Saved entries
-*-

(** [while besti+bestsize < ahi and bestj+bestsize < bhi and <junk test>
    and a[besti+bestsize] == b[bestj+bestsize]]; at most [n] rounds, and
    the caller passes [n = ahi - (besti+bestsize)]. *)
Fixpoint extend_fwd (want : bool) (ahi bhi : nat) (n : nat) (besti bestj bestsize : nat) : block :=
  match n with
  | O => (besti, bestj, bestsize)
  | S n' =>
      if (besti + bestsize <? ahi) && (bestj + bestsize <? bhi)
         && Bool.eqb (junk_at (bestj + bestsize)) want
         && same_at (besti + bestsize) (bestj + bestsize)
      then extend_fwd want ahi bhi n' besti bestj (S bestsize)
      else (besti, bestj, bestsize)
  end.

Definition find_longest_match (alo ahi blo bhi : nat) : block :=
  let '(besti, bestj, bestsize) := snd (scan_rows alo ahi blo bhi) in
  let '(besti, bestj, bestsize) := extend_back false alo blo besti bestj bestsize in
  let '(besti, bestj, bestsize) :=
    extend_fwd false ahi bhi (ahi - (besti + bestsize)) besti bestj bestsize in
  let '(besti, bestj, bestsize) := extend_back true alo blo besti bestj bestsize in
  extend_fwd true ahi bhi (ahi - (besti + bestsize)) besti bestj bestsize.

(** The work list of [get_matching_blocks]; the head of [queue] is the
    entry [queue.pop()] returns.  [None] only when [fuel] runs out. *)
Fixpoint blocks_loop (fuel : nat) (queue : list (nat * nat * nat * nat))
    (acc : list block) : option (list block) :=
  match queue with
  | [] => Some acc
  | (alo, ahi, blo, bhi) :: rest =>
      match fuel with
      | O => None
      | S fuel' =>
          let '(i, j, k) := find_longest_match alo ahi blo bhi in
          if k =? 0 then blocks_loop fuel' rest acc
          else
            let queue1 := if (alo <? i) && (blo <? j) then (alo, i, blo, j) :: rest else rest in
            let queue2 :=
              if (i + k <? ahi) && (j + k <? bhi) then (i + k, ahi, j + k, bhi) :: queue1
              else queue1 in
            blocks_loop fuel' queue2 (acc ++ [(i, j, k)])
      end
  end.

(** Tuple order of [matching_blocks.sort()]. *)
Definition block_leb (x y : block) : bool :=
  let '(i1, j1, k1) := x in
  let '(i2, j2, k2) := y in
  (i1 <? i2) || ((i1 =? i2) && ((j1 <? j2) || ((j1 =? j2) && (k1 <=? k2)))).

Fixpoint insert_block (x : block) (l : list block) : list block :=
  match l with
  | [] => [x]
  | y :: l' => if block_leb x y then x :: l else y :: insert_block x l'
  end.

Definition sort_blocks (l : list block) : list block := foldr insert_block [] l.

(** Adjacent equal blocks are merged. *)
Fixpoint collapse (cur : block) (l : list block) (acc : list block) : list block :=
  let '(i1, j1, k1) := cur in
  match l with
  | [] => if k1 =? 0 then acc else acc ++ [cur]
  | (i2, j2, k2) :: l' =>
      if (i1 + k1 =? i2) && (j1 + k1 =? j2) then collapse (i1, j1, k1 + k2) l' acc
      else collapse (i2, j2, k2) l' (if k1 =? 0 then acc else acc ++ [cur])
  end.

Definition raw_blocks : option (list block) :=
  blocks_loop (2 * length a + 1) [(0, length a, 0, length b)] [].

Definition get_matching_blocks : list block :=
  collapse (0, 0, 0) (sort_blocks (default [] raw_blocks)) []
  ++ [(length a, length b, 0)].

(** [_calculate_ratio] *)
Definition calculate_ratio (matches length : nat) : Q :=
  if length =? 0 then 1%Q
  else Qred (Qmake (Z.of_nat (2 * matches)) (Pos.of_nat length)).

Definition ratio : Q :=
  let matches := foldr (fun m s => block_size m + s) 0 get_matching_blocks in
  calculate_ratio matches (length a + length b).

End matcher.
End Difflib.

(** ** CSV files and the file system

    A file is the sequence of its records; a blank line is the record [[]].
    The disk maps a path to the file stored there.  Writing a record adds
    it to the sequence: this is what the text of the file does when it
    ends where a record ends, as every text the program wrote does; the
    text itself is in [CsvText] below. *)

Module Csv.
Import Py.

Abbreviation record := (list str).
Abbreviation file := (list (list str)).
Abbreviation disk := (gmap str (list (list str))).
Abbreviation row := (list (str * pyval)).

(** *** [csv.DictReader] *)

(** [reader.fieldnames]: the first record, [None] for an empty file. *)
Definition fieldnames (f : file) : option (list str) := head f.

(** [reader.fieldnames or []] *)
Definition fieldnames_or_nil (f : file) : list str := default [] (fieldnames f).
(** * qrng_backend: the quantum random number engine (src/qrng_core.py)

    A shallow embedding of [QuantumRNG] and of the entry point that
    dispatches to it (src/application.py), followed by the properties of
    the randomness post-processor, the generation methods and the
    benchmark harness.

    Conventions of the embedding.
    - Python [int] is [Z]; a qubit index or a qubit count is [nat]
      (Qiskit rejects a negative register size).
    - Python [float] is idealised as a real number [R]: [np.log2] is the
      real base-2 logarithm and the arithmetic is exact.  Statements about
      entropies are therefore statements about the real-valued formula the
      code evaluates, not about its rounding.  The module [Double] holds
      the entropy loop over IEEE doubles, with [np.log2] as a parameter;
      it shows where rounding departs from the real-valued formula.
    - Python [str] is [string]; a one-character string met while iterating
      over a [str] is an [ascii].
    - A Python [dict] is an association list in insertion order without
      repeated keys ([dict_get], [dict_set], [dict_mem]).
    - Effects (the simulator backend, the wall clock, exceptions) are
      threaded through the monad [M]. *)

From Stdlib Require Import List String Ascii Bool Arith ZArith NArith.
From Stdlib Require Import Reals Lra Lia Permutation DecimalString.
From Stdlib Require PrimFloat SpecFloat FloatOps.
Import ListNotations.

Local Open Scope string_scope.
Local Open Scope list_scope.

(* ================================================================== *)
(** * Python containers                                                *)
(* ================================================================== *)

Section Dict.
Context {K V : Type}.
Variable eqb : K -> K -> bool.

(** [d.get(k)], [None] when the key is absent. *)
Fixpoint dict_get (d : list (K * V)) (k : K) : option V :=
  match d with
  | [] => None
  | (k', v) :: d' => if eqb k k' then Some v else dict_get d' k
  end.

(** [k in d] *)
Definition dict_mem (d : list (K * V)) (k : K) : bool :=
  match dict_get d k with Some _ => true | None => false end.

(** [d[k] = v]: an existing key keeps its place, a new one goes last. *)
Fixpoint dict_set (d : list (K * V)) (k : K) (v : V) : list (K * V) :=
  match d with
  | [] => [(k, v)]
  | (k', v') :: d' =>
      if eqb k k' then (k, v) :: d' else (k', v') :: dict_set d' k v
  end.

Definition keys (d : list (K * V)) : list K := map fst d.
Definition values (d : list (K * V)) : list V := map snd d.
End Dict.

(** An Outcome Count Map: outcome string to number of shots. *)
Definition CountMap := list (string * Z).

(** [sum(xs)] over Python ints. *)
Definition sum (xs : list Z) : Z := fold_left Z.add xs 0%Z.

(** [''.join(bits)] *)
Definition join (bits : list string) : string := String.concat "" bits.

(* ================================================================== *)
(** * Randomness post-processor                                        *)
(* ================================================================== *)

(** [np.log2] *)
Definition log2 (x : R) : R := (ln x / ln 2)%R.

(** One iteration of the loop of [_von_neumann_extractor]. *)
Definition extractor_step (output : list string) (bit_pair : string)
  : list string :=
  if Nat.eqb (String.length bit_pair) 2 then
    if String.eqb bit_pair "01" then output ++ ["0"]
    else if String.eqb bit_pair "10" then output ++ ["1"]
    else output
  else output.

(** [QuantumRNG._von_neumann_extractor] *)
Definition _von_neumann_extractor (bits : list string) : list string :=
  fold_left extractor_step bits [].
(** * Airly collector and CSV migration: a shallow embedding

    Source files: [src/airly_collector.py] (the collector: normalizer,
    sinks, collection cycle) and [src/db_setup.py] (schema bootstrap and
    CSV migration).

    Python values are embedded as the inductive [pyval]; Python exceptions
    as the [Raise] branch of [res].  What the repository calls but does not
    define is a parameter: the built-ins [str], [float], [int] and
    [datetime.strptime] are the fields of [Runtime], the HTTP endpoints,
    the clock and the file system those of [World], the MariaDB server
    those of [Server]; the writer and the reader of the [csv] module are
    modelled on the characters of the file. *)

From Stdlib Require Import ZArith Floats Ascii.
From stdpp Require Import gmap strings list pretty.

Local Open Scope Z_scope.

(** ** Python values *)

(** What [response.json()] can return, and what a [Measurement] field can
    hold.  A JSON object is a [dict] with string keys. *)
#[warnings="-register-all"]
Inductive pyval :=
| VNone
| VBool (b : bool)
| VInt (z : Z)
| VFloat (x : float)
| VStr (s : string)
| VList (l : list pyval)
| VDict (d : gmap string pyval).

Inductive exn :=
  AttributeError | KeyError | TypeError | IndexError | OverflowError
  | OSError | MySQLError.

(** A computation that returns a value or raises. *)
Inductive res (A : Type) :=
| Val (a : A)
| Raise (e : exn).
Arguments Val {A} a.
Arguments Raise {A} e.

-*-

◆ What you have to do
Pull every line with "Stdlib" from the records.

◆ Task result
From Stdlib Require Import List String Ascii Bool Arith ZArith NArith.
From Stdlib Require Import Reals Lra Lia Permutation DecimalString.
From Stdlib Require PrimFloat SpecFloat FloatOps.
From Stdlib Require Import ZArith Floats Ascii.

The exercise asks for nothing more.